Now that all the dust has settled, it has become clear as to how the passage of Illinois Senate Bill 10 has affected the Illinois Medical Cannabis Pilot Program (MCPP). SB 10 extended the MCPP until July, 2020, and made some very important, positive changes.
For those of you who are renewing your medical cannabis cards that expire in October, the following information is pertinent to you:
1. No fingerprinting nor doctor re-certification will be required if the renewal is completed before the card expires.
2. You’ll need to renew for the remaining 2 years, now that renewal is once every 3 years. Your renewal information will be sent by mail near the end of August.
3. The fee is $200 for 2 years
4. You are receiving SSDI or are a Veteran receiving care through a VA facility; the fee is $100 for 2 years.
5. The fee for caregivers is $50 for 2 years.
Please note: Those who received cards on or before July 31, 2016, will be renewing for the two-year renewals.
For those patients applying for a medical cannabis card for the first time, as of August 1, 2016, the following information is pertinent to you…and Welcome to the program!
1. Newly issued cards will be eligible for 3 years rather than yearly. Unfortunately, there is no option to renew for 1-2 years.
2. The fee will be $300 for 3 years. While this may seem like an increase, it is the same as it was last year when the yearly fee was $100.

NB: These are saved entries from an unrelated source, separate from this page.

(* ===== verification/RequestRange.v ===== *)
(** * Request ranges

    Model of [RequestRange] and of the request configuration of
    [mountpoint-s3-fs/src/prefetch/part_stream.rs]: the byte range of an object
    that a part stream serves, its trimming and its alignment to part boundaries. *)

From S2P Require Import Prelude.
Local Open Scope Z_scope.

Record RequestRange := {
  rr_object_size : Z;
  rr_offset : Z;
  rr_size : Z;
}.

Implicit Types r : RequestRange.

Definition RequestRange_new (object_size offset size : Z) : RequestRange :=
  {| rr_object_size := object_size; rr_offset := offset;
     rr_size := Z.min size (sat_sub object_size offset) |}.

Definition RequestRange_is_empty r : bool := rr_size r =? 0.
Definition RequestRange_start r : Z := rr_offset r.
Definition RequestRange_end r : Z := wadd (rr_offset r) (rr_size r).

Definition RequestRange_trim_start r (start_offset : Z) : RequestRange :=
  let e := RequestRange_end r in
  let offset := clampZ start_offset (rr_offset r) e in
  {| rr_object_size := rr_object_size r; rr_offset := offset; rr_size := sat_sub e offset |}.

Definition RequestRange_trim_end r (end_offset : Z) : RequestRange :=
  let e := clampZ end_offset (rr_offset r) (RequestRange_end r) in
  {| rr_object_size := rr_object_size r; rr_offset := rr_offset r; rr_size := sat_sub e (rr_offset r) |}.

(** The new size computed by [align]. *)
Definition RequestRange_align_size r (part_alignment : Z) (trim_only : bool) : Z :=
  let offset_in_part := rr_offset r `mod` part_alignment in
  if negb (offset_in_part =? 0) then
    let remaining_in_part := part_alignment - offset_in_part in
    if trim_only then Z.min (rr_size r) remaining_in_part else remaining_in_part
  else if rr_size r <? part_alignment then
    if trim_only then rr_size r else part_alignment
  else
    let remainder := RequestRange_end r `mod` part_alignment in
    if trim_only || (remainder =? 0) then rr_size r - remainder
    else wadd (rr_size r) (part_alignment - remainder).

(** A remainder by zero panics. *)
Definition RequestRange_align {E} r (part_alignment : Z) (trim_only : bool) : outcome E RequestRange :=
  assert! negb (part_alignment =? 0) in
  Ok (RequestRange_new (rr_object_size r) (rr_offset r) (RequestRange_align_size r part_alignment trim_only)).

(** [initial_request_size] and [read_part_size] are the fields of
    [RequestTaskConfig] the method reads. *)
Definition RequestTaskConfig_initial_read_window_size (initial_request_size read_part_size : Z) : Z :=
  if 0 <? initial_request_size then initial_request_size else read_part_size.

(** ** Well-formed ranges: within the object, or empty *)

Definition rr_wf r : Prop :=
  is_u64 (rr_object_size r) ∧ is_u64 (rr_offset r) ∧ 0 ≤ rr_size r ∧
  (rr_size r = 0 ∨ rr_offset r + rr_size r ≤ rr_object_size r).

Lemma rr_new_wf object_size offset size :
  is_u64 object_size → is_u64 offset → 0 ≤ size → rr_wf (RequestRange_new object_size offset size).
Proof. unfold rr_wf; simpl. intros. u64_lia. Qed.

Lemma rr_end_wf r : rr_wf r → RequestRange_end r = rr_offset r + rr_size r.
Proof. intros (?&?&?&?). unfold RequestRange_end. apply wadd_small. u64_lia. Qed.

Lemma rr_trim_start_spec r x :
  rr_wf r →
  let t := RequestRange_trim_start r x in
  rr_wf t ∧ rr_object_size t = rr_object_size r ∧
  rr_offset t = Z.max (rr_offset r) (Z.min x (RequestRange_end r)) ∧
  RequestRange_end t = RequestRange_end r.
Proof.
  intros Hwf t. pose proof (rr_end_wf r Hwf) as He. destruct Hwf as (?&?&?&?).
  assert (rr_offset t = Z.max (rr_offset r) (Z.min x (RequestRange_end r))) as Ho.
  { unfold t; simpl. apply clampZ_spec. lia. }
  assert (rr_size t = RequestRange_end r - rr_offset t) as Hs.
  { unfold t in *; simpl in *. unfold sat_sub. lia. }
  assert (rr_wf t) as Hwt.
  { unfold rr_wf. rewrite Hs, Ho. change (rr_object_size t) with (rr_object_size r). u64_lia. }
  split_and!; try done. rewrite (rr_end_wf t) by done. lia.
Qed.

Lemma rr_trim_end_spec r x :
  rr_wf r →
  let t := RequestRange_trim_end r x in
  rr_wf t ∧ rr_object_size t = rr_object_size r ∧ rr_offset t = rr_offset r ∧
  RequestRange_end t = Z.max (rr_offset r) (Z.min x (RequestRange_end r)).
Proof.
  intros Hwf t. pose proof (rr_end_wf r Hwf) as He. destruct Hwf as (?&?&?&?).
  assert (rr_size t = Z.max (rr_offset r) (Z.min x (RequestRange_end r)) - rr_offset r) as Hs.
  { unfold t; simpl. rewrite clampZ_spec by lia. unfold sat_sub. lia. }
  assert (rr_wf t) as Hwt.
  { unfold rr_wf. rewrite Hs. change (rr_object_size t) with (rr_object_size r).
    change (rr_offset t) with (rr_offset r). u64_lia. }
  split_and!; try done. rewrite (rr_end_wf t) by done. rewrite Hs.
  change (rr_offset t) with (rr_offset r). lia.
Qed.

Lemma align_size_spec r part_alignment trim_only :
  rr_wf r → 0 < rr_size r → 0 < part_alignment → rr_object_size r + part_alignment < u64_modulus →
  let sz := RequestRange_align_size r part_alignment trim_only in
  0 < sz ∧
  (trim_only = true → sz ≤ rr_size r ∧ (sz = rr_size r ∨ (rr_offset r + sz) `mod` part_alignment = 0)) ∧
  (trim_only = false → (rr_offset r + sz) `mod` part_alignment = 0).
Proof.
  intros Hwf Hpos Hal Hover. pose proof (rr_end_wf r Hwf) as He. destruct Hwf as (Ho & Hof & Hs & Hin).
  pose proof (Z.mod_pos_bound (rr_offset r) part_alignment Hal) as Hm1.
  pose proof (Z.mod_pos_bound (RequestRange_end r) part_alignment Hal) as Hm2.
  pose proof (Z.div_mod (rr_offset r) part_alignment ltac:(lia)) as Hd1.
  pose proof (Z.div_mod (RequestRange_end r) part_alignment ltac:(lia)) as Hd2.
  assert (∀ x q, x = part_alignment * q → x `mod` part_alignment = 0) as Hmul
    by (intros x q ->; rewrite Z.mul_comm; apply Z.mod_mul; lia).
  unfold RequestRange_align_size. simpl.
  destruct (Z.eqb_spec (rr_offset r `mod` part_alignment) 0) as [Hz|Hz]; simpl.
  - destruct (Z.ltb_spec (rr_size r) part_alignment) as [Hlt|Hge].
    + destruct trim_only; (split_and!; [lia|naive_solver lia|]); [done|]. intros _.
      apply (Hmul _ (rr_offset r / part_alignment + 1)). lia.
    + assert (rr_size r - RequestRange_end r `mod` part_alignment > 0) as Hgt.
      { destruct (Z.eqb_spec (rr_size r) part_alignment); [|lia].
        assert (RequestRange_end r `mod` part_alignment = 0); [|lia].
        apply (Hmul _ (rr_offset r / part_alignment + 1)). lia. }
      destruct (Z.eqb_spec (RequestRange_end r `mod` part_alignment) 0) as [Hr|Hr];
        rewrite ?orb_true_r, ?orb_false_r.
      * split_and!; [lia|intros; split; [lia|]; left; lia|intros _].
        replace (rr_offset r + _) with (RequestRange_end r) by lia. done.
      * destruct trim_only; rewrite ?wadd_small by u64_lia; (split_and!; [lia| |]); try done; intros _.
        -- split; [lia|right]. apply (Hmul _ (RequestRange_end r / part_alignment)). lia.
        -- apply (Hmul _ (RequestRange_end r / part_alignment + 1)). lia.
  - assert ((rr_offset r + (part_alignment - rr_offset r `mod` part_alignment)) `mod` part_alignment = 0) as Hfull.
    { apply (Hmul _ (rr_offset r / part_alignment + 1)). lia. }
    destruct trim_only; (split_and!; [lia| |]); try done; intros _. split; [lia|].
    destruct (Z.min_spec (rr_size r) (part_alignment - rr_offset r `mod` part_alignment)) as [[_ ->]|[_ ->]]; auto.
Qed.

3. Fingerprinting ONLY needs to be done upon submission of the application, not every year. This represents a savings of $55 a year to the patient for each of the two years.

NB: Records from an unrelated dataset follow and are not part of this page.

(* ===== verification/DataCache.v ===== *)
(** * Data caches

    Model of the [DataCache] trait of [mountpoint-s3-fs/src/data_cache.rs] and of
    two of its implementations: the in-memory cache and the multilevel cache that
    puts a disk cache in front of a shared one.

    The interface is a class [DataCache] of operations and a class
    [DataCacheLaws] of what a cache promises to the caching part stream: it only
    returns blocks that were put for that object version and that index. *)

From S2P Require Import Prelude Checksums Part.
Local Open Scope Z_scope.

Abbreviation BlockIndex := Z.

Inductive DataCacheError :=
| IoFailure (source : string)
| InvalidBlockHeader (what : string)
| InvalidBlockChecksum
| InvalidBlockContent
| InvalidBlockOffset
| EvictionFailure.
#[export] Instance DataCacheError_eq_dec : EqDecision DataCacheError.
Proof. solve_decision. Defined.

#[export] Instance ObjectId_countable : Countable ObjectId.
Proof.
  refine (inj_countable' (λ i, (oid_key i, oid_etag i)) (λ '(k, e), {| oid_key := k; oid_etag := e |}) _).
  by intros [].
Defined.

(** The trait; [C] is the state behind [&self]. *)
Class DataCache (C : Type) := {
  get_block : C → ObjectId → BlockIndex → Z → Z → C * outcome DataCacheError (option ChecksummedBytes);
  put_block : C → ObjectId → BlockIndex → Z → ChecksummedBytes → Z → C * outcome DataCacheError ();
  block_size : C → Z;
}.

Section interface.
Context `{crc : Crc32c, env : IntegrityEnv}.

(** [block] is the block [idx] of an object of content [obj], for blocks of [bs] bytes. *)
Definition block_of (bs : Z) (obj : bytes) (idx : BlockIndex) (block : ChecksummedBytes) : Prop :=
  0 ≤ idx ∧ idx * bs < zlen obj ∧ cb_wf block ∧ cb_intact block ∧
  cb_data block = zslice (idx * bs) (Z.min (idx * bs + bs) (zlen obj)) obj.

(** A request for a block of an object, with the offset and object size that go with it. *)
Definition block_request (bs : Z) (obj : bytes) (idx : BlockIndex) (offset size : Z) : Prop :=
  0 ≤ idx ∧ idx * bs < zlen obj ∧ zlen obj < u64_modulus ∧ offset = idx * bs ∧ size = zlen obj.

(** [objs] gives the content of every object version; [cache_ok] is the
    invariant of the implementation. *)
Class DataCacheLaws (C : Type) `{DataCache C} (objs : ObjectId → bytes) := {
  cache_ok : C → Prop;
  cache_get c id idx offset size :
    cache_ok c → block_request (block_size c) (objs id) idx offset size →
    let '(c', r) := get_block c id idx offset size in
    cache_ok c' ∧ block_size c' = block_size c ∧
    match r with
    | Ok (Some block) => block_of (block_size c) (objs id) idx block
    | Panic => False
    | _ => True
    end;
  cache_put c id idx offset block size :
    cache_ok c → block_request (block_size c) (objs id) idx offset size →
    block_of (block_size c) (objs id) idx block →
    let '(c', r) := put_block c id idx offset block size in
    cache_ok c' ∧ block_size c' = block_size c ∧ r ≠ Panic;
}.
End interface.

(** ** The in-memory cache *)

Record InMemoryDataCache := {
  imc_data : gmap ObjectId (gmap BlockIndex ChecksummedBytes);
  imc_block_size : Z;
}.

Definition InMemoryDataCache_new (block_size : Z) : InMemoryDataCache :=
  {| imc_data := ∅; imc_block_size := block_size |}.

Definition InMemoryDataCache_block_count (c : InMemoryDataCache) (cache_key : ObjectId) : nat :=
  match imc_data c !! cache_key with Some blocks => size blocks | None => 0 end.

Definition InMemoryDataCache_get_block (c : InMemoryDataCache) (cache_key : ObjectId) (block_idx : BlockIndex)
    (block_offset _object_size : Z) : InMemoryDataCache * outcome DataCacheError (option ChecksummedBytes) :=
  (c, if negb (block_offset =? wmul block_idx (imc_block_size c)) then Err InvalidBlockOffset
      else Ok (imc_data c !! cache_key ≫= λ blocks, blocks !! block_idx)).

Definition InMemoryDataCache_put_block (c : InMemoryDataCache) (cache_key : ObjectId) (block_idx : BlockIndex)
    (block_offset : Z) (bs : ChecksummedBytes) (_object_size : Z) : InMemoryDataCache * outcome DataCacheError () :=
  if negb (block_offset =? wmul block_idx (imc_block_size c)) then (c, Err InvalidBlockOffset) else
  ({| imc_data := <[cache_key := <[block_idx := bs]> (default ∅ (imc_data c !! cache_key))]> (imc_data c);
      imc_block_size := imc_block_size c |}, Ok tt).

#[export] Instance InMemoryDataCache_DataCache : DataCache InMemoryDataCache := {|
  get_block := InMemoryDataCache_get_block;
  put_block := InMemoryDataCache_put_block;
  block_size := imc_block_size;
|}.

(** ** The multilevel cache

    The block fetched from the shared cache is written to the disk cache by a
    spawned task; the model runs it at once.  Its errors are only logged. *)

Record MultilevelDataCache (D E : Type) := { mlc_disk_cache : D; mlc_express_cache : E }.
Arguments mlc_disk_cache {D E} _.
Arguments mlc_express_cache {D E} _.
Arguments Build_MultilevelDataCache {D E} _ _.

Section multilevel.
Context {D E : Type} `{DataCache D, DataCache E}.

Definition MultilevelDataCache_new (disk_cache : D) (express_cache : E) : outcome DataCacheError (MultilevelDataCache D E) :=
  assert! block_size disk_cache =? block_size express_cache in
  Ok (Build_MultilevelDataCache disk_cache express_cache).

Definition MultilevelDataCache_get_block (c : MultilevelDataCache D E) (cache_key : ObjectId) (block_idx : BlockIndex)
    (block_offset object_size : Z) : MultilevelDataCache D E * outcome DataCacheError (option ChecksummedBytes) :=
  let '(disk, r) := get_block (mlc_disk_cache c) cache_key block_idx block_offset object_size in
  match r with
  | Ok (Some data) => (Build_MultilevelDataCache disk (mlc_express_cache c), Ok (Some data))
  | Panic => (Build_MultilevelDataCache disk (mlc_express_cache c), Panic)
  | _ =>
      let '(express, r) := get_block (mlc_express_cache c) cache_key block_idx block_offset object_size in
      match r with
      | Ok (Some data) =>
          let '(disk, _logged) := put_block disk cache_key block_idx block_offset data object_size in
          (Build_MultilevelDataCache disk express, Ok (Some data))
      | r => (Build_MultilevelDataCache disk express, r)
      end
  end.

Definition MultilevelDataCache_put_block (c : MultilevelDataCache D E) (cache_key : ObjectId) (block_idx : BlockIndex)
    (block_offset : Z) (bs : ChecksummedBytes) (object_size : Z) : MultilevelDataCache D E * outcome DataCacheError () :=
  let '(disk, _logged) := put_block (mlc_disk_cache c) cache_key block_idx block_offset bs object_size in
  let '(express, r) := put_block (mlc_express_cache c) cache_key block_idx block_offset bs object_size in
  (Build_MultilevelDataCache disk express, r).

#[export] Instance MultilevelDataCache_DataCache : DataCache (MultilevelDataCache D E) := {|
  get_block := MultilevelDataCache_get_block;
  put_block := MultilevelDataCache_put_block;
  block_size c := block_size (mlc_disk_cache c);
|}.
End multilevel.

(** ** Both caches keep the promise *)

Section laws.
Context `{crc : Crc32c, env : IntegrityEnv} (objs : ObjectId → bytes).

#[export] Program Instance InMemoryDataCache_laws : DataCacheLaws InMemoryDataCache objs := {|
  cache_ok c := ∀ id blocks idx block, imc_data c !! id = Some blocks → blocks !! idx = Some block →
    block_of (imc_block_size c) (objs id) idx block
|}.
Next Obligation.
  intros c id idx offset size Hok Hreq. simpl. split; [done|]. split; [done|].
  destruct (offset =? _); simpl; [|done]. destruct (imc_data c !! id) as [blocks|] eqn:Hb; simpl; [|done].
  destruct (blocks !! idx) eqn:Hi; [|done]. by eapply Hok.
Qed.
Next Obligation.
  intros c id idx offset block size Hok Hreq Hblock. simpl. unfold InMemoryDataCache_put_block.
  destruct (offset =? _); simpl; [|done]. ands; try done. intros id' blocks idx' block'.
  destruct (decide (id' = id)) as [->|]; [|rewrite lookup_insert_ne by done; apply Hok].
  rewrite lookup_insert_eq. intros [= <-].
  destruct (decide (idx' = idx)) as [->|]; [rewrite lookup_insert_eq; by intros [= <-]|].
  rewrite lookup_insert_ne by done. destruct (imc_data c !! id) as [old|] eqn:Ho; simpl; [|done]. by apply Hok.
Qed.

#[export] Program Instance MultilevelDataCache_laws {D E} `{DataCache D, DataCache E}
    `{!DataCacheLaws D objs, !DataCacheLaws E objs} : DataCacheLaws (MultilevelDataCache D E) objs := {|
  cache_ok c := cache_ok (mlc_disk_cache c) ∧ cache_ok (mlc_express_cache c) ∧
    block_size (mlc_disk_cache c) = block_size (mlc_express_cache c)
|}.
Next Obligation.
  intros D E ? ? ? ? [d e] id idx offset size (Hd & He & Hbs) Hreq. cbn in *. unfold MultilevelDataCache_get_block. simpl.
  pose proof (cache_get d id idx offset size Hd Hreq) as Hg.
  destruct (get_block d id idx offset size) as [d' r]. destruct Hg as (Hd' & Hbs' & Hr).
  rewrite Hbs in Hreq. pose proof (cache_get e id idx offset size He Hreq) as Hg. rewrite <- Hbs in Hg, Hreq.
  destruct (get_block e id idx offset size) as [e' r']. destruct Hg as (He' & Hbe' & Hr').
  assert (∀ r : outcome DataCacheError (option ChecksummedBytes),
    (match r with Ok (Some block) => block_of (block_size d) (objs id) idx block | Panic => False | _ => True end) →
    let '(c', r) := match r with
      | Ok (Some data) => let '(disk, _) := put_block d' id idx offset data size in
          (Build_MultilevelDataCache disk e', Ok (Some data))
      | r => (Build_MultilevelDataCache d' e', r) end in
    (cache_ok (mlc_disk_cache c') ∧ cache_ok (mlc_express_cache c') ∧
     block_size (mlc_disk_cache c') = block_size (mlc_express_cache c')) ∧
    block_size (mlc_disk_cache c') = block_size d ∧
    match r with Ok (Some block) => block_of (block_size d) (objs id) idx block | Panic => False | _ => True end) as Hput.
  { intros [[block|]| |] Hb; try done; [|ands; simpl; done || congruence..]. rewrite <- Hbs' in Hb, Hreq.
    pose proof (cache_put d' id idx offset block size Hd' Hreq Hb) as Hp.
    destruct (put_block d' _ _ _ _ _) as [d2 r2]. destruct Hp as (? & Hb2 & _). rewrite Hbs' in Hb.
    ands; simpl; done || congruence. }
  destruct r as [[block|]| |]; [ands; simpl; done || congruence|by apply Hput|by apply Hput|done].
Qed.
Next Obligation.
  intros D E ? ? ? ? [d e] id idx offset block size (Hd & He & Hbs) Hreq Hblock. cbn in *.
  unfold MultilevelDataCache_put_block. simpl.
  pose proof (cache_put d id idx offset block size Hd Hreq Hblock) as Hp. rewrite Hbs in Hreq, Hblock.
  pose proof (cache_put e id idx offset block size He Hreq Hblock) as Hp'.
  destruct (put_block d _ _ _ _ _) as [d' ?], (put_block e _ _ _ _ _) as [e' ?].
  destruct Hp as (?&?&?), Hp' as (?&?&?). ands; simpl; done || congruence.
Qed.
End laws.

4. The reduced fee of $150 for 3 years is offered to those on SSI, SSDI or Veterans
a. Those on SSI/SSDI are required to attach a statement of benefits to prove your SSI/SSDI status
b. Veterans are required to attach a copy of your DD214, showing your date and character of service. Here’s a tip from a fellow Veteran. Apply online and use the .pdf version of your records via myhealthevet.gov
5. The caregiver fee will remain the same at $75, but will be good for 3 years.
Those who are current patients are aware of how resistant many Illinois doctors have been to recommending medical cannabis for them. One of the biggest and most progressive changes in the program now requires that doctors simply certify their relationship with a patient and verify their qualifying condition. This should greatly increase patient numbers which will help the program by guaranteeing its continued success and reducing the cost of medicine in the long run. This aspect is unique to the Illinois medical cannabis program. No other states with medicinal cannabis programs offer this type of certification.

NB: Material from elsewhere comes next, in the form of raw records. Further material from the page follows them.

(** The [for index in 0..16] loop of [consume], from [index] on. *)
Fixpoint consume_from (n : nat) (index bitmask : Z) : option (Z * Z) :=
  match n with
  | O => None
  | S n =>
      let mask := Z.shiftl 1 index in
      if Z.land bitmask mask =? 0 then Some (index, Z.lor bitmask mask) else consume_from n (index + 1) bitmask
  end.

(** Returns the index, the previous status and the new bitmask. *)
Definition consume (bitmask : Z) : option (Z * PageStatus * Z) :=
  if negb (bitmask =? FULL_MASK) then
    let page_status := if bitmask =? 0 then PageEmpty else PageNonEmpty in
    match consume_from 16 0 bitmask with
    | Some (index, bitmask) => Some (index, page_status, bitmask)
    | None => None
    end
  else None.

(** [!(1u16 << index)], applied with [&=] *)
Definition clear_bit (bitmask index : Z) : Z := Z.land bitmask (Z.lxor FULL_MASK (Z.shiftl 1 index)).

Abbreviation PageRef := nat.

(** [PageInner]: the bitmask, and which size pool's statistics it shares. *)
Record PageInner := { page_reserved_bitmask : Z; page_pool : nat }.

Record SizePoolStats := {
  sps_buffer_size : Z;
  sps_empty_pages : Z;
  sps_reserved_buffers : KindCounters;
}.

Definition SizePoolStats_new (buffer_size : Z) : SizePoolStats :=
  {| sps_buffer_size := buffer_size; sps_empty_pages := 0; sps_reserved_buffers := λ _, 0 |}.
Definition sps_add_empty_page (s : SizePoolStats) : SizePoolStats :=
  {| sps_buffer_size := sps_buffer_size s; sps_empty_pages := wadd (sps_empty_pages s) 1;
     sps_reserved_buffers := sps_reserved_buffers s |}.
Definition sps_remove_empty_page (s : SizePoolStats) : SizePoolStats :=
  {| sps_buffer_size := sps_buffer_size s; sps_empty_pages := wsub (sps_empty_pages s) 1;
     sps_reserved_buffers := sps_reserved_buffers s |}.
Definition sps_add_reserved_buffer (s : SizePoolStats) (kind : BufferKind) : SizePoolStats :=
  {| sps_buffer_size := sps_buffer_size s; sps_empty_pages := sps_empty_pages s;
     sps_reserved_buffers := <[kind := wadd (sps_reserved_buffers s kind) 1]> (sps_reserved_buffers s) |}.
Definition sps_remove_reserved_buffer (s : SizePoolStats) (kind : BufferKind) : SizePoolStats :=
  {| sps_buffer_size := sps_buffer_size s; sps_empty_pages := sps_empty_pages s;
     sps_reserved_buffers := <[kind := wsub (sps_reserved_buffers s kind) 1]> (sps_reserved_buffers s) |}.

6. Terminally Ill patients, with a life expectancy of 6 months or less, are not required to be fingerprinted, your application fee is waived and the processing of your application is expedited. Your cards are valid for 6 months. Be sure to designate a caregiver when you apply. Here is the link to your application:
7. Fingerprinting is required and usually costs around $60. Some dispensaries apply the charge of fingerprinting towards your first purchase. Midwest Compassion Center provides fingerprinting at some of our events and we often pick up the cost. To find fingerprinting locations in Illinois, here is the link: https://www.idfpr.com/licenselookup/fingerprintlist.asp
8. Your first order of business is to get your physician to sign the physician’s form. Without that signature, you will be denied a medical cannabis card. Bring the form with you when you see your doctor. Here’s the link: http://www.dph.illinois.gov/sites/default/files/forms/Medical-Cannabis-Physician-Written-Certification-032715-040616.pdf
a. If you are seeing a new doctor, be sure to bring your medical records within the past year, showing treatment and/or diagnosis of your qualifying condition.
The number of qualifying conditions has increased by 2 from 39 to 41;
1. Post Traumatic Stress Disorder (PTSD) of all types, not limited to military
2. Terminal Illness where the patient is given a life expectancy of 6 months or less.
Other changes include:
Allowing minor children patients to have 2 caregivers instead of 1.
The Medical Cannabis Advisory Board (MCAB) will also be reconstituted. As a result of this change, the new annual petition period will be January 1 – 31st. Those petitioners will no longer present their cases before the MCAB board. They will be reviewed by Dr. Nirav Shah, the Director of Public Health, who will make the decision.
If you wish to petition for a new qualifying condition, here is the link to the application: http://www.idph.state.il.us/rulesregs/2016_Rules/77-IAC-946-080316.pdf
Illinois patients will be happy to know that although the Illinois MCPP is one of the most regulated in the country, it is rated #4 in the 10 top-rated programs. Illinois is credited with “adopting some of the best product safety regulations in the country.” It received a grade of B+.